Collected data:
(** X17. In a document that uses no section name twice, when [get_option]
    finds the option, [del_option] after [set_option] removes the line
    that [set_option] wrote: the outcome is that of [del_option] on the
    original document, whatever value was set. *)
Theorem set_option_then_del_option (self : IniFile) (sec val : pyval)
    (o v : string) :
  NoDup (section_names (lines self)) ->
  fst (get_option sec (Some o) self) = Some v ->
  del_option sec (Some o) (set_option sec (Some o) val self)
  = del_option sec (Some o) self
  /\ fst (del_option sec (Some o) self) = true.
Proof.
  intros Hnd Hget. cbn [get_option fst] in Hget.
  destruct (get_option_loop_found sec val o v (lines self) [] None Hnd)
    as (pre & l & post & Hl & Hc & Hpre); [discriminate|exact Hget|].
  rewrite (set_option_replaces self sec val pre post l o v Hl Hc Hpre).
  destruct (Hpre [] 0 0) as [last' Hscan].
  assert (Hdel : forall l0 v0,
             classify l0 = OptionLine o v0 ->
             del_option_loop sec (Some o) (pre ++ l0 :: post)
               (pre ++ l0 :: post) 0 None
             = Some (pre ++ post)%list).
  { intros l0 v0 Hc0.
    rewrite (set_option_loop_inr_del _ _ _ _ _ _ _ _ 0 _ _ _ _ Hscan).
    rewrite del_option_loop_step, Hc0, !pyval_eqb_refl. cbn [andb Nat.add].
    rewrite del_index_middle. reflexivity. }
  unfold del_option. cbn [lines with_lines].
  rewrite (Hdel _ _ (option_line_classify_value l o v val Hc)).
  rewrite Hl, (Hdel _ _ Hc). split; reflexivity.
Qed.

Directions:
All entries are to be repeated exactly and completely.

Response:
(** X17. In a document that uses no section name twice, when [get_option]
    finds the option, [del_option] after [set_option] removes the line
    that [set_option] wrote: the outcome is that of [del_option] on the
    original document, whatever value was set. *)
Theorem set_option_then_del_option (self : IniFile) (sec val : pyval)
    (o v : string) :
  NoDup (section_names (lines self)) ->
  fst (get_option sec (Some o) self) = Some v ->
  del_option sec (Some o) (set_option sec (Some o) val self)
  = del_option sec (Some o) self
  /\ fst (del_option sec (Some o) self) = true.
Proof.
  intros Hnd Hget. cbn [get_option fst] in Hget.
  destruct (get_option_loop_found sec val o v (lines self) [] None Hnd)
    as (pre & l & post & Hl & Hc & Hpre); [discriminate|exact Hget|].
  rewrite (set_option_replaces self sec val pre post l o v Hl Hc Hpre).
  destruct (Hpre [] 0 0) as [last' Hscan].
  assert (Hdel : forall l0 v0,
             classify l0 = OptionLine o v0 ->
             del_option_loop sec (Some o) (pre ++ l0 :: post)
               (pre ++ l0 :: post) 0 None
             = Some (pre ++ post)%list).
  { intros l0 v0 Hc0.
    rewrite (set_option_loop_inr_del _ _ _ _ _ _ _ _ 0 _ _ _ _ Hscan).
    rewrite del_option_loop_step, Hc0, !pyval_eqb_refl. cbn [andb Nat.add].
    rewrite del_index_middle. reflexivity. }
  unfold del_option. cbn [lines with_lines].
  rewrite (Hdel _ _ (option_line_classify_value l o v val Hc)).
  rewrite Hl, (Hdel _ _ Hc). split; reflexivity.
Qed.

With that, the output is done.